ABOUT THIS TASK: Your answer should be only the lines below from the one with "Definition quarantine_identity (parent" to the one with "Definition runtime_quarantine_identities (parent", repeated exactly, ends included.

DATA UNDER STUDY:
(* ===== verification/SafeRoots.v ===== *)
(** * Safe roots and confined paths

    [src/src/tools/mod.rs] and the path layer of [src/src/tools/filesystem.rs]:
    the configured roots, their pinned descriptors, the anchoring of a requested
    path under a root, and the descent from a root one component at a time. *)

From stdpp Require Import sorting.
From S2P Require Import Prelude RustStd RustPath AppErrors FsCalls.

Module SafeRoots.
Import AppErrors.

Definition WRITE_FILE_QUARANTINE_DIRECTORY : bytes := bs ".termux-mcp-write-quarantine".
Definition TRASH_FILE_QUARANTINE_DIRECTORY : bytes := bs ".termux-mcp-trash-quarantine".
Definition MAX_SAFE_ROOTS : nat := 64.

Definition is_runtime_quarantine_name (name : bytes) : bool :=
  eq_ignore_ascii_case name WRITE_FILE_QUARANTINE_DIRECTORY
  || eq_ignore_ascii_case name TRASH_FILE_QUARANTINE_DIRECTORY.
#[global] Arguments is_runtime_quarantine_name : simpl never.

Inductive SafeRootConfigurationError :=
| EmptyConfiguration
| TooManyRoots
| EmptyPath
| RelativePath
| FilesystemRoot
| ReservedNamespace
| Unresolved
| NotDirectory
| SymbolicLink.

#[global] Instance safe_root_error_eq_dec : EqDecision SafeRootConfigurationError.
Proof. solve_decision. Defined.

Definition is_quarantine_component (c : Component) : bool :=
  match c with Normal name => is_runtime_quarantine_name name | _ => false end.
Definition contains_runtime_quarantine_component (path : bytes) : bool :=
  existsb is_quarantine_component (components path).

(** The loop that rebuilds a root from its names. *)
Fixpoint normalize_components (cs : list Component) (normalized : bytes)
    : Result SafeRootConfigurationError bytes :=
  match cs with
  | [] => Ok normalized
  | (RootDir | CurDir) :: cs => normalize_components cs normalized
  | Normal name :: cs => normalize_components cs (path_join normalized name)
  | ParentDir :: _ => Err Unresolved
  end.

(** The checks of one root that look only at its text. *)
Definition validated_label (root : bytes) : Result SafeRootConfigurationError bytes :=
  _ ← fail_if (bytes_eqb root []) EmptyPath;
  _ ← fail_if (negb (is_absolute root)) RelativePath;
  _ ← fail_if (path_eq root (bs "/")) FilesystemRoot;
  _ ← fail_if (contains_runtime_quarantine_component root) ReservedNamespace;
  normalized ← normalize_components (components root) (bs "/");
  _ ← fail_if (path_eq normalized (bs "/")) FilesystemRoot;
  _ ← fail_if (contains_runtime_quarantine_component normalized) ReservedNamespace;
  Ok normalized.

Section operations.
Context {FM : FileModes}.

Definition is_file (s : Stat) : bool := bool_decide (from_raw_mode (st_mode s) = RegularFile).
Definition is_dir (s : Stat) : bool := bool_decide (from_raw_mode (st_mode s) = Directory).
Definition is_symlink (s : Stat) : bool := bool_decide (from_raw_mode (st_mode s) = Symlink).
Definition stat_id (s : Stat) : N * N := (st_dev s, st_ino s).
Definition same_id (a b : N * N) : bool := (fst a =? fst b)%N && (snd a =? snd b)%N.
(** [st_mode & 0o7777]. *)
Definition permissions (s : Stat) : N := N.land (st_mode s) 4095.

(** The loop that resolves every prefix of a normalized root. *)
Fixpoint resolve_prefixes (names : list bytes) (current normalized : bytes)
    : fs SafeRootConfigurationError unit :=
  match names with
  | [] => mret ()
  | name :: names =>
    let current := path_join current name in
    metadata ← or_err (λ _, Unresolved) (Do (SymlinkMetadata current) Ret);
    _ ← lift (fail_if (is_symlink metadata) SymbolicLink);
    _ ← lift (fail_if (negb (is_dir metadata))
                (if path_eq current normalized then NotDirectory else Unresolved));
    resolve_prefixes names current normalized
  end.

Fixpoint validate_roots (safe_roots : list bytes) : fs SafeRootConfigurationError (list bytes) :=
  match safe_roots with
  | [] => mret []
  | root :: safe_roots =>
    normalized ← lift (validated_label root);
    _ ← resolve_prefixes (path_segments normalized) (bs "/") normalized;
    validated_roots ← validate_roots safe_roots;
    mret (normalized :: validated_roots)
  end.

(** [Vec::dedup]. *)
Fixpoint dedup (l : list bytes) : list bytes :=
  match l with
  | a :: (b :: _) as l' => if path_eq a b then dedup l' else a :: dedup l'
  | _ => l
  end.

Definition validated_safe_root_labels (safe_roots : list bytes)
    : fs SafeRootConfigurationError (list bytes) :=
  _ ← lift (fail_if (length safe_roots =? 0) EmptyConfiguration);
  _ ← lift (fail_if (MAX_SAFE_ROOTS <? length safe_roots) TooManyRoots);
  validated_roots ← validate_roots safe_roots;
  mret (dedup (merge_sort path_le validated_roots)).

(** ** Pinning *)

Definition PINNED_DIRECTORY : list OFlag := [PATH; DIRECTORY; NOFOLLOW; CLOEXEC].
Definition OPEN_DIRECTORY : list OFlag := [RDONLY; DIRECTORY; NOFOLLOW; CLOEXEC].
Definition OPEN_PATH : list OFlag := [PATH; NOFOLLOW; CLOEXEC].
Definition OPEN_FILE : list OFlag := [RDONLY; NOFOLLOW; NONBLOCK; CLOEXEC].

Record PinnedSafeRoot := mkPinnedRoot { descriptor : fd; root_identity : N * N }.
Record PinnedSafeRootSet := mkRootSet { labels : list bytes; roots : list PinnedSafeRoot }.

Fixpoint descend_label (cs : list Component) (descriptor : fd) : fs SafeRootConfigurationError fd :=
  match cs with
  | [] => mret descriptor
  | RootDir :: cs => descend_label cs descriptor
  | Normal name :: cs =>
    child ← or_err (λ _, Unresolved) (openat descriptor name PINNED_DIRECTORY 0);
    descend_label cs child
  | _ => throw Unresolved
  end.

Definition pin_safe_root (label : bytes) : fs SafeRootConfigurationError PinnedSafeRoot :=
  descriptor ← or_err (λ _, Unresolved) (Do (OpenRoot PINNED_DIRECTORY) Ret);
  filesystem_root_metadata ← or_err (λ _, Unresolved) (fstat descriptor);
  descriptor ← descend_label (components label) descriptor;
  metadata ← or_err (λ _, Unresolved) (fstat descriptor);
  _ ← lift (fail_if (negb (is_dir metadata)) NotDirectory);
  _ ← lift (fail_if (same_id (stat_id metadata) (stat_id filesystem_root_metadata)) FilesystemRoot);
  mret (mkPinnedRoot descriptor (stat_id metadata)).

Fixpoint pin_safe_roots (labels : list bytes) : fs SafeRootConfigurationError (list PinnedSafeRoot) :=
  match labels with
  | [] => mret []
  | label :: labels =>
    root ← pin_safe_root label;
    roots ← pin_safe_roots labels;
    mret (root :: roots)
  end.

(** [FileSystemTools::try_new]. *)
Definition try_new (safe_roots : list bytes) : fs SafeRootConfigurationError PinnedSafeRootSet :=
  labels ← validated_safe_root_labels safe_roots;
  roots ← pin_safe_roots labels;
  mret (mkRootSet labels roots).

(** ** Errors *)

Definition path_rejected : AppError := PathTraversal (bs "<redacted>").
Definition descriptor_error (e : Errno) : AppError := Io (RawOs e).
Definition other_error (message : bytes) : AppError := Io (OtherIo message).

(** ** Anchoring *)

Record AnchoredPath := mkAnchored {
  display_path : bytes;
  anchored_roots : PinnedSafeRootSet;
  root_index : nat;
  relative_path : bytes;
}.

(** [Iterator::max_by_key]: the last of the maximal elements. *)
Definition max_by_key {A} (key : A → nat) (l : list A) : option A :=
  foldl (λ best x, match best with
                   | None => Some x
                   | Some b => if key x <? key b then best else Some x
                   end) None l.

(** The roots that contain the candidate, with what remains below them. *)
Definition containing_roots (labels : list bytes) (candidate : bytes) : list (nat * bytes * bytes) :=
  omap (λ '(index, root), relative ← strip_prefix candidate root; Some (index, root, relative))
       (zip (seq 0 (length labels)) labels).

Definition is_parent_dir (c : Component) : bool := match c with ParentDir => true | _ => false end.
Definition unsafe_component (c : Component) : bool :=
  match c with Normal name => is_runtime_quarantine_name name | _ => true end.

Definition anchor (self : PinnedSafeRootSet) (input : bytes) : Result AppError AnchoredPath :=
  _ ← fail_if (trim_is_empty input || bool_decide (x00 ∈ input)) path_rejected;
  _ ← fail_if (negb (is_absolute input) || existsb is_parent_dir (components input)) path_rejected;
  '(root_index, root_path, relative_path) ←
    ok_or (max_by_key (λ '(_, root, _), length (components root)) (containing_roots (labels self) input))
      path_rejected;
  _ ← fail_if (existsb unsafe_component (components relative_path)) path_rejected;
  Ok (mkAnchored (if bytes_eqb relative_path [] then root_path else path_join root_path relative_path)
        self root_index relative_path).

(** ** Descriptors *)

Definition duplicate_directory_descriptor (directory : fd) : fs AppError fd :=
  or_err descriptor_error (openat directory (bs ".") OPEN_DIRECTORY 0).

(** [PinnedSafeRootSet::duplicate_root]. *)
Definition duplicate_root_at (self : PinnedSafeRootSet) (index : nat) : fs AppError fd :=
  root ← lift (ok_or (roots self !! index) (other_error (bs "safe-root handle is invalid")));
  duplicate ← duplicate_directory_descriptor (descriptor root);
  metadata ← or_err descriptor_error (fstat duplicate);
  _ ← lift (fail_if (negb (is_dir metadata) || negb (same_id (stat_id metadata) (root_identity root)))
              (other_error (bs "safe-root identity validation failed")));
  mret duplicate.

(** [AnchoredPath::duplicate_root]. *)
Definition duplicate_root (a : AnchoredPath) : fs AppError fd :=
  duplicate_root_at (anchored_roots a) (root_index a).

(** One iteration of the loop of [runtime_quarantine_identities]. *)
Definition quarantine_identity (parent : fd) (name : bytes) : fs AppError (option (N * N)) :=
  attempt (statat parent name) (λ r, match r with
    | Ok metadata => mret (Some (stat_id metadata))
    | Err NOENT => mret None
    | Err error => throw (descriptor_error error)
    end).
Definition runtime_quarantine_identities (parent : fd) : fs AppError (list (option (N * N))) :=
  write ← quarantine_identity parent WRITE_FILE_QUARANTINE_DIRECTORY;
  trash ← quarantine_identity parent TRASH_FILE_QUARANTINE_DIRECTORY;
  mret [write; trash].

Definition stat_matches_identity (metadata : Stat) (identity : N * N) : bool :=
  same_id (stat_id metadata) identity.
Definition stat_matches_runtime_quarantine (metadata : Stat) (identities : list (option (N * N))) : bool :=
  existsb (λ o, match o with Some i => stat_matches_identity metadata i | None => false end) identities.

Definition open_child_directory (parent : fd) (name : bytes) : fs AppError fd :=
  _ ← lift (fail_if (is_runtime_quarantine_name name) path_rejected);
  child ← or_err descriptor_error (openat parent name OPEN_DIRECTORY 0);
  metadata ← or_err descriptor_error (fstat child);
  identities ← runtime_quarantine_identities parent;
  _ ← lift (fail_if (stat_matches_runtime_quarantine metadata identities) path_rejected);
  mret child.

Fixpoint open_descendant (directory : fd) (cs : list Component) : fs AppError fd :=
  match cs with
  | [] => mret directory
  | Normal name :: cs =>
    child ← or_err (λ _, path_rejected) (open_child_directory directory name);
    open_descendant child cs
  | _ => throw path_rejected
  end.
Definition open_descendant_directory (directory : fd) (relative_path : bytes) : fs AppError fd :=
  open_descendant directory (components relative_path).

Definition not_found_error (e : Errno) : AppError :=
  if bool_decide (e = NOENT) then PathNotFound else descriptor_error e.

Fixpoint open_metadata_parent (directory : fd) (cs : list Component) : fs AppError fd :=
  match cs with
  | [] => mret directory
  | Normal name :: cs =>
    _ ← lift (fail_if (is_runtime_quarantine_name name) path_rejected);
    child ← or_err not_found_error (openat directory name OPEN_PATH 0);
    metadata ← or_err descriptor_error (fstat child);
    _ ← lift (fail_if (is_symlink metadata) path_rejected);
    _ ← lift (fail_if (negb (is_dir metadata)) PathNotFound);
    identities ← runtime_quarantine_identities directory;
    _ ← lift (fail_if (stat_matches_runtime_quarantine metadata identities) path_rejected);
    open_metadata_parent child cs
  | _ => throw path_rejected
  end.
Definition open_metadata_parent_directory (directory : fd) (relative_path : bytes) : fs AppError fd :=
  open_metadata_parent directory (components relative_path).

Definition open_mutation_parent_directory (root_fd : fd) (relative_path : bytes) : fs AppError fd :=
  parent ← open_metadata_parent_directory root_fd relative_path;
  or_err descriptor_error (openat parent (bs ".") OPEN_DIRECTORY 0).

Definition split_parent_and_name (relative_path : bytes) : Result AppError (bytes * bytes) :=
  name ← ok_or (file_name relative_path) path_rejected;
  Ok (relative_parent relative_path, name).

Definition open_metadata_descriptor (root_fd : fd) (relative_path : bytes) : fs AppError fd :=
  if bytes_eqb relative_path [] then mret root_fd
  else
    '(parent_relative, file_name) ← lift (split_parent_and_name relative_path);
    parent_fd ← open_metadata_parent_directory root_fd parent_relative;
    _ ← lift (fail_if (is_runtime_quarantine_name file_name) path_rejected);
    descriptor ← or_err not_found_error (openat parent_fd file_name OPEN_PATH 0);
    metadata ← or_err descriptor_error (fstat descriptor);
    identities ← runtime_quarantine_identities parent_fd;
    _ ← lift (fail_if (stat_matches_runtime_quarantine metadata identities) path_rejected);
    mret descriptor.

(** [FileSystemTools::sanitize]. *)
Definition sanitize (self : PinnedSafeRootSet) (input : bytes) : fs AppError bytes :=
  anchored ← lift (anchor self input);
  root_fd ← or_err (λ _, path_rejected) (duplicate_root anchored);
  if bytes_eqb (relative_path anchored) [] then mret (display_path anchored)
  else
    '(parent_relative, file_name) ←
      lift (map_err (λ _, path_rejected) (split_parent_and_name (relative_path anchored)));
    parent_fd ← or_err (λ _, path_rejected) (open_metadata_parent_directory root_fd parent_relative);
    attempt (statat parent_fd file_name) (λ r, match r with
      | Ok metadata =>
          if is_symlink metadata then throw path_rejected else mret (display_path anchored)
      | Err NOENT => mret (display_path anchored)
      | Err _ => throw path_rejected
      end).
End operations.
End SafeRoots.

EXERCISE OUTPUT:
Definition quarantine_identity (parent : fd) (name : bytes) : fs AppError (option (N * N)) :=
  attempt (statat parent name) (λ r, match r with
    | Ok metadata => mret (Some (stat_id metadata))
    | Err NOENT => mret None
    | Err error => throw (descriptor_error error)
    end).
Definition runtime_quarantine_identities (parent : fd) : fs AppError (list (option (N * N))) :=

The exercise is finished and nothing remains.